O relato da reunião de política monetária mais dividida do Fed em uma geração trouxe detalhes importantes sobre mudanças em dois blocos de autoridades que aguardam Warsh – um grupo crescente, cauteloso em relação à inflação decorrente da guerra no Irã e contrário a qualquer discussão sobre futuros cortes de juros, e outro, em diminuição, que ainda tende a defender a redução dos custos de empréstimo.

O principal motivo da guinada adicional para o lado hawkish entre os dirigentes foi – novamente – a pressão inflacionária agravada pela guerra liderada por EUA e Israel contra o Irã. O conflito, que já dura quase três meses, impulsionou os preços de energia e alimentou pressões de custos em uma gama cada vez mais ampla de bens e serviços.

A ata mostrou que a reunião de abril – a última presidida por Jerome Powell – foi a segunda consecutiva em que mais dirigentes passaram a considerar que uma alta de juros poderia ser apropriada se a inflação permanecesse acima da meta, na comparação com o encontro imediatamente anterior.

O Comitê Federal de Mercado Aberto (FOMC, na sigla em inglês), órgão do Fed responsável pela definição dos juros, manteve em abril a taxa básica no intervalo entre 3,50% e 3,75%, mas quatro dirigentes divergiram – o maior número desde 1992.

Além disso, as dissidências foram mistas. Um deles – o diretor Stephen Miran, outro indicado por Trump, que deixará o Fed na sexta-feira para abrir vaga para Warsh – votou novamente por um corte de juros. Outros três, por sua vez, divergiram em relação à manutenção, no comunicado, de uma linguagem que sugere que o Fed ainda pode reduzir as taxas.

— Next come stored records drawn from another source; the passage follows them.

(* ===== verification/CrdWatch.v ===== *)
(** * The CRD watch (internal/crd-watch/crd-watch.go)

    Keeps the sets of existing and missing custom resource definitions and
    calls a handler when the last missing one appears or the first required one
    disappears. Informer events and list answers arrive in any order; every
    handler runs under the lock, so an execution is a sequence of steps. *)

From S2P Require Import Prelude GoRuntime KubeTypes SspTypes KubeClient Common.

Module CrdWatch.
(** The callbacks that were called, in order. *)
Inductive HandlerCall := AllCrdsAdded | SomeCrdRemoved.

#[export] Instance HandlerCall_eq_dec : EqDecision HandlerCall.
Proof. solve_decision. Defined.

Record CrdWatch := mkCrdWatch {
  AllCrdsAddedHandler : bool; (* set, i.e. not nil *)
  SomeCrdRemovedHandler : bool;
  requiredCrds : gset string;
  existingCrds : gset string;
  missingCrds : gset string;
  initialized : bool;
  calls : list HandlerCall
}.

Definition New (required : list string) : CrdWatch :=
  mkCrdWatch false false (list_to_set required) ∅ (list_to_set required) false [].

Definition with_sets (c : CrdWatch) (existing missing : gset string) : CrdWatch :=
  mkCrdWatch (AllCrdsAddedHandler c) (SomeCrdRemovedHandler c) (requiredCrds c)
    existing missing (initialized c) (calls c).
Definition called (c : CrdWatch) (h : HandlerCall) : CrdWatch :=
  mkCrdWatch (AllCrdsAddedHandler c) (SomeCrdRemovedHandler c) (requiredCrds c)
    (existingCrds c) (missingCrds c) (initialized c) (calls c ++ [h]).
Definition set_initialized (c : CrdWatch) : CrdWatch :=
  mkCrdWatch (AllCrdsAddedHandler c) (SomeCrdRemovedHandler c) (requiredCrds c)
    (existingCrds c) (missingCrds c) true (calls c).
(** [crdWatch.AllCrdsAddedHandler = ...] and [SomeCrdRemovedHandler = ...] *)
Definition set_handlers (c : CrdWatch) : CrdWatch :=
  mkCrdWatch true true (requiredCrds c) (existingCrds c) (missingCrds c) (initialized c) (calls c).

Definition CrdExists (c : CrdWatch) (crdName : string) : outcome bool :=
  if negb (initialized c) then Panic "crd watch not initialized"
  else Ok (bool_decide (crdName ∈ existingCrds c)).

(** Ranges over the set of missing names in any order. *)
Definition MissingCrds `{SetRange} (c : CrdWatch) : outcome (list string) :=
  if negb (initialized c) then Panic "crd watch not initialized"
  else Ok (set_range (missingCrds c)).

Definition crdAdded (c : CrdWatch) (crdName : string) : CrdWatch :=
  let missingCountOld := size (missingCrds c) in
  let c := with_sets c ({[crdName]} ∪ existingCrds c) (missingCrds c ∖ {[crdName]}) in
  if negb (initialized c) || negb (AllCrdsAddedHandler c) then c
  else if bool_decide (missingCountOld = 1) && bool_decide (size (missingCrds c) = 0)
  then called c AllCrdsAdded
  else c.

Definition crdDeleted (c : CrdWatch) (crdName : string) : CrdWatch :=
  let c := with_sets c (existingCrds c ∖ {[crdName]}) (missingCrds c) in
  if bool_decide (crdName ∉ requiredCrds c) then c
  else
    let missingCountOld := size (missingCrds c) in
    let c := with_sets c (existingCrds c) ({[crdName]} ∪ missingCrds c) in
    if negb (initialized c) || negb (SomeCrdRemovedHandler c) then c
    else if bool_decide (missingCountOld = 0) then called c SomeCrdRemoved
    else c.

(** [sync]: [listed] is the answer of [reader.List]; the two loops over maps
    visit the names in any order. *)
Definition sync `{SetRange} (c : CrdWatch) (listed : error + list string) : outcome CrdWatch :=
  match listed with
  | inl err => Err (EWrap "failed to list CRDs: " err)
  | inr names =>
      let newCrds : gset string := list_to_set names in
      let addedCrds := set_range (newCrds ∖ existingCrds c) in
      let deletedCrds := set_range (existingCrds c ∖ newCrds) in
      Ok (foldl crdDeleted (foldl crdAdded c addedCrds) deletedCrds)
  end.

Definition Init `{SetRange} (c : CrdWatch) (listed : error + list string) : outcome CrdWatch :=
  c ← sync c listed; mret (set_initialized c).

(** The object that an informer hands to [DeleteFunc]: the last known state,
    or a tombstone when the deletion itself was missed. *)
Inductive DeletedObj := PartialObjectMetadata (name : string) | DeletedFinalStateUnknown (key : string).

Definition DeleteFunc (c : CrdWatch) (obj : DeletedObj) : outcome CrdWatch :=
  match obj with
  | PartialObjectMetadata name => Ok (crdDeleted c name)
  | DeletedFinalStateUnknown _ =>
      Panic "interface conversion: interface {} is cache.DeletedFinalStateUnknown, not *v1.PartialObjectMetadata"
  end.

(** What a reconciliation sees of the watch. *)
Definition view `{SetRange} (c : CrdWatch) : CrdList :=
  mkCrdList (set_range (existingCrds c)) (set_range (missingCrds c)).

(** ** Executions *)

Section executions.
Context `{SetRange}.

Inductive step : CrdWatch -> CrdWatch -> Prop :=
| step_add c name : step c (crdAdded c name)
| step_delete c obj c' : DeleteFunc c obj = Ok c' -> step c c'
| step_sync c listed c' : sync c listed = Ok c' -> step c c'
| step_init c listed c' : Init c listed = Ok c' -> step c c'
| step_handlers c : step c (set_handlers c).

Inductive reachable (required : list string) : CrdWatch -> Prop :=
| reachable_new : reachable required (New required)
| reachable_step c c' : reachable required c -> step c c' -> reachable required c'.

(** The invariant: the missing CRDs are the required ones that do not exist. *)
Definition inv (c : CrdWatch) : Prop := missingCrds c = requiredCrds c ∖ existingCrds c.

Lemma crdAdded_sets c n :
  existingCrds (crdAdded c n) = {[n]} ∪ existingCrds c /\
  missingCrds (crdAdded c n) = missingCrds c ∖ {[n]} /\
  requiredCrds (crdAdded c n) = requiredCrds c.
Proof. unfold crdAdded. by repeat case_match. Qed.

Lemma crdDeleted_sets c n :
  existingCrds (crdDeleted c n) = existingCrds c ∖ {[n]} /\
  missingCrds (crdDeleted c n) =
    (if bool_decide (n ∈ requiredCrds c) then {[n]} ∪ missingCrds c else missingCrds c) /\
  requiredCrds (crdDeleted c n) = requiredCrds c.
Proof.
  unfold crdDeleted. cbn. destruct (decide (n ∈ requiredCrds c)) as [Hn|Hn].
  - rewrite (bool_decide_true (n ∈ _)), bool_decide_false by naive_solver.
    by repeat case_match.
  - by rewrite (bool_decide_false (n ∈ _)), bool_decide_true.
Qed.

Lemma inv_crdAdded c n : inv c -> inv (crdAdded c n).
Proof.
  unfold inv. destruct (crdAdded_sets c n) as (-> & -> & ->). intros ->. set_solver.
Qed.

Lemma inv_crdDeleted c n : inv c -> inv (crdDeleted c n).
Proof.
  unfold inv. destruct (crdDeleted_sets c n) as (-> & -> & ->). intros ->.
  case_bool_decide; [|set_solver]. apply leibniz_equiv. intros x.
  destruct (decide (x = n)); set_solver.
Qed.

Lemma foldl_keeps {A} (P : CrdWatch -> Prop) (f : CrdWatch -> A -> CrdWatch) l c :
  (forall c x, P c -> P (f c x)) -> P c -> P (foldl f c l).
Proof. intros Hf. revert c. induction l as [|x l IH]; intros c Hc; cbn; auto. Qed.

Lemma sync_fold c listed c' :
  sync c listed = Ok c' -> exists names, listed = inr names /\
    c' = foldl crdDeleted
           (foldl crdAdded c (set_range ((list_to_set names : gset string) ∖ existingCrds c)))
           (set_range (existingCrds c ∖ list_to_set names)).
Proof. destruct listed as [|names]; cbn; [done|]. intros [= <-]. eauto. Qed.

Lemma inv_sync c listed c' : inv c -> sync c listed = Ok c' -> inv c'.
Proof.
  intros Hc (names & _ & ->)%sync_fold.
  apply foldl_keeps; [apply inv_crdDeleted|]. apply foldl_keeps; [apply inv_crdAdded|done].
Qed.

Lemma inv_step c c' : inv c -> step c c' -> inv c'.
Proof.
  intros Hc. destruct 1 as [| c obj ? Hd| c l ? Hs| c l ? Hi|].
  - by apply inv_crdAdded.
  - destruct obj; simplify_eq/=. by apply inv_crdDeleted.
  - by eapply inv_sync.
  - apply outcome_bind_Ok in Hi as (c1 & Hs & [= <-]). by apply (inv_sync _ _ _ Hc Hs).
  - done.
Qed.

(** C14: in every execution, whatever the order of informer events, lists and
    handler registration, the missing CRDs are exactly the required ones that
    are not known to exist. *)
Theorem missing_invariant required c : reachable required c -> inv c.
Proof.
  induction 1 as [|c c' _ IH Hs]; [|by eapply inv_step].
  unfold inv, New. cbn. set_solver.
Qed.

Lemma required_foldl f l c :
  (forall c (n : string), requiredCrds (f c n) = requiredCrds c) ->
  requiredCrds (foldl f c l) = requiredCrds c.
Proof.
  intros Hf. revert c. induction l as [|x l IH]; intros c; cbn; [done|]. by rewrite IH, Hf.
Qed.

Lemma existing_foldl_added l c :
  existingCrds (foldl crdAdded c l) = list_to_set l ∪ existingCrds c.
Proof.
  revert c. induction l as [|x l IH]; intros c; cbn; [set_solver|].
  rewrite IH. destruct (crdAdded_sets c x) as (-> & _). set_solver.
Qed.

Lemma existing_foldl_deleted l c :
  existingCrds (foldl crdDeleted c l) = existingCrds c ∖ list_to_set l.
Proof.
  revert c. induction l as [|x l IH]; intros c; cbn; [set_solver|].
  rewrite IH. destruct (crdDeleted_sets c x) as (-> & _). set_solver.
Qed.

(** a synchronisation makes the set of existing CRDs equal to the listed
    one, whatever was believed before. *)
Lemma sync_existing c names c' :
  sync c (inr names) = Ok c' -> existingCrds c' = list_to_set names.
Proof.
  intros (names' & [= <-] & ->)%sync_fold.
  rewrite existing_foldl_deleted, existing_foldl_added, !list_to_set_range.
  apply leibniz_equiv. intros x.
  destruct (decide (x ∈ (list_to_set names : gset string))), (decide (x ∈ existingCrds c)); set_solver.
Qed.

(** The number of required CRDs that are missing: zero or not. *)
Definition complete (c : CrdWatch) : bool := bool_decide (missingCrds c = ∅).

Lemma size_zero (X : gset string) : bool_decide (size X = 0) = bool_decide (X = ∅).
Proof. apply bool_decide_ext. by rewrite size_empty_iff, leibniz_equiv_iff. Qed.

Lemma difference_singleton_empty (X : gset string) n :
  X <> ∅ -> X ∖ {[n]} = ∅ -> X = {[n]}.
Proof.
  intros Hne He. assert (Hsub : X ⊆ {[n]}).
  { intros x Hx. apply elem_of_singleton. destruct (decide (x = n)) as [|Hxn]; [done|].
    exfalso. apply (not_elem_of_empty (C := gset string) x). rewrite <- He.
    by rewrite elem_of_difference, elem_of_singleton. }
  apply set_eq. intros x. split; [apply Hsub|]. intros ->%elem_of_singleton.
  destruct (set_choose_L X Hne) as [y Hy]. by rewrite (proj1 (elem_of_singleton y n) (Hsub y Hy)) in Hy.
Qed.

Lemma handlers_fire c n :
  initialized c = true -> AllCrdsAddedHandler c = true -> SomeCrdRemovedHandler c = true ->
  inv c ->
  calls (crdAdded c n) =
    calls c ++ (if negb (complete c) && complete (crdAdded c n) then [AllCrdsAdded] else []) /\
  calls (crdDeleted c n) =
    calls c ++ (if complete c && negb (complete (crdDeleted c n)) then [SomeCrdRemoved] else []).
Proof.
  intros Hi Ha Hs Hinv. split.
  - unfold complete. destruct (crdAdded_sets c n) as (_ & -> & _).
    unfold crdAdded. cbn. rewrite Hi, Ha. cbn. rewrite size_zero.
    destruct (decide (missingCrds c = ∅)) as [E|E].
    + rewrite E, size_empty. cbn. rewrite (bool_decide_true (∅ = ∅)) by done. cbn.
      by rewrite app_nil_r.
    + rewrite (bool_decide_false (missingCrds c = ∅)) by done. cbn.
      destruct (decide (missingCrds c ∖ {[n]} = ∅)) as [E'|E'].
      * assert (Hsz : missingCrds c = {[n]}) by by apply difference_singleton_empty.
        rewrite (bool_decide_true (_ ∖ _ = ∅)), bool_decide_true; [done| |done].
        rewrite Hsz. apply size_singleton.
      * rewrite (bool_decide_false (_ ∖ _ = ∅)), andb_false_r by done. by rewrite app_nil_r.
  - unfold complete. destruct (crdDeleted_sets c n) as (_ & -> & _).
    unfold crdDeleted. cbn. rewrite Hi, Hs. cbn.
    destruct (decide (n ∈ requiredCrds c)) as [Hn|Hn].
    + rewrite (bool_decide_true (n ∈ _)), (bool_decide_false (n ∉ _)) by naive_solver.
      rewrite size_zero, (bool_decide_false ({[n]} ∪ _ = ∅)) by set_solver. cbn.
      rewrite andb_true_r. case_bool_decide; [done|]. by rewrite app_nil_r.
    + rewrite (bool_decide_false (n ∈ _)), (bool_decide_true (n ∉ _)) by naive_solver.
      rewrite andb_negb_r. by rewrite app_nil_r.
Qed.

(** with handlers registered on an initialised watch, adding a CRD calls
    exactly the handler for completion, and only when the set becomes
    complete with it; removing one calls the other, and only when the set was
    complete. *)
Theorem handlers_fire_on_transitions c n :
  initialized c = true -> AllCrdsAddedHandler c = true -> SomeCrdRemovedHandler c = true ->
  inv c ->
  calls (crdAdded c n) =
    calls c ++ (if negb (complete c) && complete (crdAdded c n) then [AllCrdsAdded] else []) /\
  calls (crdDeleted c n) =
    calls c ++ (if complete c && negb (complete (crdDeleted c n)) then [SomeCrdRemoved] else []).
Proof. apply handlers_fire. Qed.

(** an informer tombstone makes the delete handler panic. *)
Theorem DeleteFunc_tombstone c key :
  exists msg, DeleteFunc c (DeletedFinalStateUnknown key) = Panic msg.
Proof. by eexists. Qed.
End executions.

Module CrdWitness.
Definition w0 : CrdWatch := New ["a"; "b"].
Definition w1 : CrdWatch := crdAdded (set_handlers (set_initialized w0)) "a".

Lemma missing_invariant_witness : inv (crdAdded w0 "a").
Proof.
  apply (@missing_invariant sorted_set_range ["a"; "b"]).
  eapply reachable_step; [apply reachable_new|apply step_add].
Defined.

Lemma sync_existing_witness :
  existingCrds (foldl crdDeleted (foldl crdAdded w0 ["x"]) []) = {["x"]}.
Proof.
  apply (@sync_existing sorted_set_range w0 ["x"]). by vm_compute.
Defined.

Lemma handlers_fire_on_transitions_witness :
  calls (crdAdded w1 "b") = [AllCrdsAdded] /\ calls (crdDeleted w1 "b") = [].
Proof.
  destruct (handlers_fire_on_transitions w1 "b") as [H1 H2]; [done..|by vm_compute|].
  rewrite H1, H2. by vm_compute.
Defined.
End CrdWitness.
End CrdWatch.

Esses três – e outros, nas semanas seguintes à reunião – apontam para uma inflação que está bem acima da meta de 2% do Fed e que provavelmente se afastará ainda mais dela no curto prazo, dada a ampliação das pressões de preços agravadas pela guerra liderada por EUA e Israel contra o Irã. O conflito fez o preço do petróleo subir mais de 50%, e os dados mais recentes de inflação ao consumidor e ao produtor mostram que as pressões de preços começaram a se espalhar para além do setor de energia.

Eles também destacam que a taxa de desemprego está estável e que dois meses de criação de vagas acima do esperado indicam que o mercado de trabalho continua resiliente, e não precisa de juros mais baixos para ser sustentado.